Oltre allo straziante dolore per la perdita di un genitore anche abbastanza giovane, dovevo concludere di scrivere il precedente libro “100 Dischi Ideali Per Capire Il Reggae”, il quale doveva essere terminato entro e non oltre l’aprile del 2004, per stamparlo nel luglio. Quindi il viaggio lo dovetti rimandare ad aprile del 2008. Questo fu davvero emozionante perchè era la prima volta in Etiopia ad Addis Abeba, un luogo sacro, un luogo da visitare assolutamente e riflettere anche su tanti argomenti che purtroppo non se ne discutono più da tantissimi anni. Il fatto curioso di questo viaggio fu soprattutto conoscere e vedere dove fosse l’ambasciata italiana, e la sorpresa fu enorme quando vidi in quale contesto dove venne collocata, cioè nella residenza ufficiale di Hailè Selassiè, immersa nei giardini e parchi grandissimi, il maneggio con i cavalli, il patio fiorito dove il Negus si sedeva, e i gradini dove ci siamo seduti io e la mia amica, che era anche dove si sedevano i leoni del Re proprio all’ingresso che porta al suo ufficio. L’emozione di visitare i luoghi dove visse Haile Selassie non fu di altissimo livello, sono sincero, ma sicuramente importante nella cultura dei Rasta di tutto il mondo.
Nei vari incontri che hai, il libro prende una piega romanzesca grazie alle diverse interviste con importanti esponenti della musica in levare: dall’incontro con lo scherzoso Dennis Brown a quello con lo scontroso Linval Thompson, il rapporto più emozionante che emerge però, è quello con Alton Ellis. Che effetto ti ha fatto parlarci ed incontrarlo più volte, tra l’altro anche nel suo negozio?
Come detto prima, incontrare Alton Ellis fu davvero elettrizzante perchè fu il primo artista che incontrai. La lingua inglese era un problema per me, perchè la capivo a tratti; quindi quando incontrai Alton Ellis ebbi la fortuna di rivederlo più volte e la lingua inglese non fu più un problema, lo incontrai nel 1996 durante lo show di Pat Kelly e Dennis Alcapone a Londra, nel 1998 a Roma, nel 2001 al Rototom Sunsplash ad Osoppo e il 14-15 gennaio 2005 a Pescara e Roma per il mio 40° compleanno. Con lui trascorsi dei bellissimi momenti, che rimarranno per sempre impressi nella mia memoria: mi raccontò della sua infanzia, dei suoi inizi come cantante e il suo coinvolgimento tra i due produttori contendenti più importanti durante gli anni ’60, Duke Reid e Coxsone Dodd.

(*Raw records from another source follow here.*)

Lemma dom_write_all pages (m : gmap string string) : dom m ⊆ dom (write_all pages m).
Proof.
  intros path Hpath. apply elem_of_dom in Hpath. apply elem_of_dom.
  now apply write_all_keeps.
Qed.

(** *** Paths *)

Lemma append_empty (a : string) : a +:+ EmptyString = a.
Proof. induction a as [|c a IH]; [reflexivity|]. now rewrite append_cons, IH. Qed.

Lemma append_last (a : string) c (b : string) :
  (a +:+ String c EmptyString) +:+ b = a +:+ String c b.
Proof. now rewrite append_associative, append_cons, append_nil. Qed.

Lemma length_of_append (a b : string) :
  String.length (a +:+ b) = String.length a + String.length b.
Proof. induction a as [|c a IH]; [reflexivity|]. rewrite append_cons. cbn. now rewrite IH. Qed.

Lemma ancestors_from_app seen a b :
  ancestors_from seen (a +:+ b)
  = ancestors_from seen a ++ ancestors_from (seen +:+ a) b.
Proof.
  revert seen. induction a as [|c a IH]; intros seen.
  - now rewrite append_nil, append_empty.
  - rewrite append_cons. cbn [ancestors_from].
    destruct (is_slash c); rewrite IH, append_last; reflexivity.
Qed.

Lemma ancestors_from_name seen name :
  forallb (fun c => negb (is_slash c)) (list_ascii_of_string name) = true ->
  ancestors_from seen name = [].
Proof.
  revert seen. induction name as [|c name IH]; intros seen; [reflexivity|].
  cbn [list_ascii_of_string forallb ancestors_from]. intros H.
  apply andb_true_iff in H as [Hc Hname]. apply negb_true_iff in Hc.
  rewrite Hc. now apply IH.
Qed.

(** A name without a slash put after the same path goes to the same
    directory. *)
Lemma ancestors_of_name base name :
  forallb (fun c => negb (is_slash c)) (list_ascii_of_string name) = true ->
  ancestors (base +:+ name) = ancestors base.
Proof.
  intros Hname. unfold ancestors.
  now rewrite ancestors_from_app, (ancestors_from_name _ _ Hname), app_nil_r.
Qed.

Lemma rstrip_slashes_prefix h : exists t, h = rstrip_slashes h +:+ t.
Proof.
  induction h as [|c h [t IH]]; [now exists EmptyString|].
  cbn [rstrip_slashes]. destruct (rstrip_slashes h) as [|d r] eqn:Hr.
  - destruct (is_slash c).
    + now exists (String c h).
    + exists h. reflexivity.
  - exists t. rewrite append_cons. now rewrite <- IH.
Qed.

Lemma split_head_prefix h : exists t, h = split_head h +:+ t.
Proof.
  unfold split_head. destruct (rstrip_slashes h) as [|d r] eqn:Hr.
  - exists EmptyString. now rewrite append_empty.
  - rewrite <- Hr. apply rstrip_slashes_prefix.
Qed.

(** What is above a path is a beginning of it. *)
Lemma ancestors_from_prefix seen p a :
  In a (ancestors_from seen p) -> exists rest, seen +:+ p = a +:+ rest.
Proof.
  revert seen. induction p as [|c p IH]; intros seen; [intros []|].
  cbn [ancestors_from]. destruct (is_slash c).
  - intros [<-|Hin].
    + destruct (split_head_prefix (seen +:+ String c EmptyString)) as [t Ht].
      exists (t +:+ p). rewrite <- append_associative, <- Ht. now rewrite append_last.
    + destruct (IH _ Hin) as [rest Hrest]. exists rest. now rewrite <- Hrest, append_last.
  - intros Hin. destruct (IH _ Hin) as [rest Hrest]. exists rest.
    now rewrite <- Hrest, append_last.
Qed.

Lemma ancestors_prefix p a : In a (ancestors p) -> exists rest, p = a +:+ rest.
Proof. intros Hin. apply ancestors_from_prefix in Hin. now rewrite append_nil in Hin. Qed.

Lemma ancestors_transitive a d q :
  In a (ancestors d) -> In d (ancestors q) -> In a (ancestors q).
Proof.
  intros Ha Hd. destruct (ancestors_prefix _ _ Hd) as [rest ->].
  unfold ancestors in *. rewrite ancestors_from_app. apply in_or_app. now left.
Qed.

Lemma ancestors_not_longer p a : In a (ancestors p) -> String.length a <= String.length p.
Proof.
  intros Hin. destruct (ancestors_prefix _ _ Hin) as [rest ->].
  rewrite length_of_append. lia.
Qed.

(** *** What is at a path *)

Lemma In_listed st q : In q (listed st) <-> q ∈ dirs st \/ is_Some (files st !! q).
Proof.
  unfold listed. rewrite <- list_elem_of_In, elem_of_elements, elem_of_union, elem_of_dom.
  reflexivity.
Qed.

Lemma is_above_In p q : is_above p q = true <-> In p (ancestors q).
Proof. apply existsb_eqb_In. Qed.

Lemma is_file_spec st p : is_file st p = true <-> is_Some (files st !! p).
Proof. unfold is_file. apply bool_decide_eq_true. Qed.

Lemma is_directory_spec st p :
  is_directory st p = true
  <-> is_root p = true \/ p ∈ dirs st
      \/ exists q, (q ∈ dirs st \/ is_Some (files st !! q)) /\ In p (ancestors q).
Proof.
  unfold is_directory. rewrite !orb_true_iff, bool_decide_eq_true, existsb_exists.
  split.
  - intros [[H|H]|(q & Hq & Habove)]; auto.
    right. right. exists q. split; [now apply In_listed|now apply is_above_In].
  - intros [H|[H|(q & Hq & Habove)]]; auto.
    right. exists q. split; [now apply In_listed|now apply is_above_In].
Qed.

Lemma is_directory_above st a q :
  q ∈ dirs st \/ is_Some (files st !! q) -> In a (ancestors q) -> is_directory st a = true.
Proof. intros Hq Ha. apply is_directory_spec. right. right. eauto. Qed.

Lemma is_directory_mono st st' p :
  dirs st ⊆ dirs st' -> dom (files st) ⊆ dom (files st') ->
  is_directory st p = true -> is_directory st' p = true.
Proof.
  intros Hdirs Hfiles. rewrite !is_directory_spec.
  intros [H|[H|(q & [Hq|Hq] & Ha)]]; auto.
  - right. right. exists q. auto.
  - right. right. exists q. split; [|exact Ha]. right.
    apply elem_of_dom, Hfiles, elem_of_dom, Hq.
Qed.

Lemma is_file_mono st st' p :
  dom (files st) ⊆ dom (files st') -> is_file st p = true -> is_file st' p = true.
Proof.
  intros Hfiles. rewrite !is_file_spec. intros H.
  apply elem_of_dom, Hfiles, elem_of_dom, H.
Qed.

Lemma path_exists_mono st st' p :
  dirs st ⊆ dirs st' -> dom (files st) ⊆ dom (files st') ->
  path_exists st p = true -> path_exists st' p = true.
Proof.
  intros Hdirs Hfiles. unfold path_exists. rewrite !orb_true_iff.
  intros [H|H]; [left; eapply is_directory_mono|right; eapply is_file_mono]; eauto.
Qed.

(** What is at a path depends on the names the state lists, not on what
    the files hold. *)
Lemma is_directory_names st st' p :
  dirs st = dirs st' -> dom (files st) = dom (files st') ->
  is_directory st p = is_directory st' p.
Proof.
  intros Hdirs Hfiles. apply eq_true_iff_eq.
  split; apply is_directory_mono; rewrite ?Hdirs, ?Hfiles; reflexivity.
Qed.

Lemma is_file_names st st' p :
  dom (files st) = dom (files st') -> is_file st p = is_file st' p.
Proof.
  intros Hfiles. apply eq_true_iff_eq. split; apply is_file_mono; now rewrite Hfiles.
Qed.

Lemma first_obstacle_names st st' above :
  dirs st = dirs st' -> dom (files st) = dom (files st') ->
  first_obstacle st above = first_obstacle st' above.
Proof.
  intros Hdirs Hfiles. induction above as [|a above IH]; [reflexivity|].
  cbn [first_obstacle].
  now rewrite (is_directory_names st st' a Hdirs Hfiles), (is_file_names st st' a Hfiles), IH.
Qed.

Lemma first_obstacle_none st above :
  first_obstacle st above = None <-> Forall (fun a => is_directory st a = true) above.
Proof.
  induction above as [|a above IH]; cbn [first_obstacle].
  - split; [constructor|reflexivity].
  - destruct (is_directory st a) eqn:Ha.
    + rewrite IH. split; [now constructor|]. intros H. now inversion H.
    + split; [destruct (is_file st a); discriminate|].
      intros H. inversion H; congruence.
Qed.

(** *** Opening and writing *)

Lemma open_for_writing_names st st' path :
  dirs st = dirs st' -> dom (files st) = dom (files st') ->
  open_for_writing path st = open_for_writing path st'.
Proof.
  intros Hdirs Hfiles. unfold open_for_writing.
  rewrite (is_directory_names st st' path Hdirs Hfiles),
          (first_obstacle_names st st' _ Hdirs Hfiles).
  assert (Hlookup : is_Some (files st !! path) <-> is_Some (files st' !! path))
    by (rewrite <- !elem_of_dom, Hfiles; reflexivity).
  destruct (files st !! path) as [x|], (files st' !! path) as [y|]; try reflexivity.
  - destruct Hlookup as [H _]. destruct H as [z Hz]; [eauto|discriminate].
  - destruct Hlookup as [_ H]. destruct H as [z Hz]; [eauto|discriminate].
Qed.

Lemma open_for_writing_no_slash path st :
  open_for_writing path st = Ok tt -> ends_with_slash path = false.
Proof. unfold open_for_writing. destruct (ends_with_slash path); [discriminate|reflexivity]. Qed.

(** A regular file can be opened again. *)
Lemma open_for_writing_file path st :
  ends_with_slash path = false -> is_Some (files st !! path) ->
  open_for_writing path st = Ok tt.
Proof. unfold open_for_writing. intros -> [x ->]. reflexivity. Qed.

(** What can be opened can still be opened after another file is
    written. *)
Lemma open_for_writing_after path other content st :
  open_for_writing other st = Ok tt ->
  open_for_writing path st = Ok tt ->
  open_for_writing path {| dirs := dirs st; files := <[other := content]> (files st) |}
  = Ok tt.
Proof.
  intros Hother Hpath. pose proof (open_for_writing_no_slash _ _ Hpath) as Hslash.
  set (st' := {| dirs := dirs st; files := <[other := content]> (files st) |}).
  assert (Hdirs : dirs st ⊆ dirs st') by reflexivity.
  assert (Hdom : dom (files st) ⊆ dom (files st')).
  { unfold st'. cbn [files]. rewrite dom_insert. set_solver. }
  destruct (files st' !! path) as [x|] eqn:Hnew.
  { apply open_for_writing_file; [exact Hslash|]. rewrite Hnew. eauto. }
  assert (Hne : other <> path).
  { intros ->. unfold st' in Hnew. cbn [files] in Hnew.
    rewrite lookup_insert_eq in Hnew. discriminate. }
  assert (Hold : files st !! path = None).
  { unfold st' in Hnew. cbn [files] in Hnew. now rewrite lookup_insert_ne in Hnew. }
  unfold open_for_writing in Hpath |- *. rewrite Hslash, Hold in Hpath. rewrite Hslash, Hnew.
  destruct (is_directory st path) eqn:Hdir; [discriminate|].
  destruct (first_obstacle st (ancestors path)) as [e|] eqn:Hway; [discriminate|].
  assert (Habove : forall a, In a (ancestors other) -> is_directory st a = true).
  { intros a Ha. unfold open_for_writing in Hother.
    destruct (ends_with_slash other); [discriminate|].
    destruct (files st !! other) as [y|] eqn:Hfile.
    - eapply is_directory_above; [right; rewrite Hfile; eauto|exact Ha].
    - destruct (is_directory st other); [discriminate|].
      destruct (first_obstacle st (ancestors other)) as [e|] eqn:Hway'; [discriminate|].
      apply first_obstacle_none in Hway'. rewrite List.Forall_forall in Hway'. auto. }
  assert (Hdir' : is_directory st' path = false).
  { apply not_true_is_false. intros H. apply is_directory_spec in H.
    destruct H as [H|[H|(q & Hq & Ha)]].
    - assert (is_directory st path = true) by (apply is_directory_spec; auto). congruence.
    - assert (is_directory st path = true) by (apply is_directory_spec; auto). congruence.
    - unfold st' in Hq. cbn [dirs files] in Hq.
      destruct (decide (other = q)) as [<-|Hq'].
      + rewrite (Habove _ Ha) in Hdir. discriminate.
      + rewrite lookup_insert_ne in Hq by assumption.
        rewrite (is_directory_above st path q Hq Ha) in Hdir. discriminate. }
  rewrite Hdir'.
  assert (Hway' : first_obstacle st' (ancestors path) = None).
  { apply first_obstacle_none. apply first_obstacle_none in Hway.
    eapply List.Forall_impl; [|exact Hway]. intros a. now apply is_directory_mono. }
  rewrite Hway'. exact Hpath.
Qed.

La ciliegina sulla torta però, sono le schede artistiche di ogni cantante ad intervallare le memorie di un anno con l’altro. So che la scelta potrebbe essere ardua, ma c’è un disco che consideri il migliore, non solo per la qualità ma anche per la serie di ricordi legati ad esso?
Si, certo, chiaramente ce ne sono più di uno, ma sceglierei sicuramente “Lots Of Love And I” di Bob Andy e prodotto dall’unica produttrice dell’intera storia della musica reggae, Mrs. Sonia Pottinger e la sua magica etichetta “High Note” per il mercato discografico giamaicano o “Sky Note” per quello britannico.
Infine, un’ultima domanda: se dovessi tirare una sommatoria dei concerti a cui hai assistito, qual è quello che più ti è piaciuto e il peggiore a cui hai assistito?
Oltre ai già citati show di Dennis e Peter, quello più entusiasmante fu quello dei Culture con il suo grande leader Joseph Hill a Roma, mentre quello peggiore fu Jimmy Cliff al laghetto dell’Eur nel 1991.
Grazie per il tuo tempo e per il tuo contributo alla scena in levare. Big Up!
Grazie a te e a tutto lo staff di eventireggae.it per l’interessamento alla mia opera e alla mia storia di appassionato, cultore e diffusore della nostra musica che amiamo profondamente.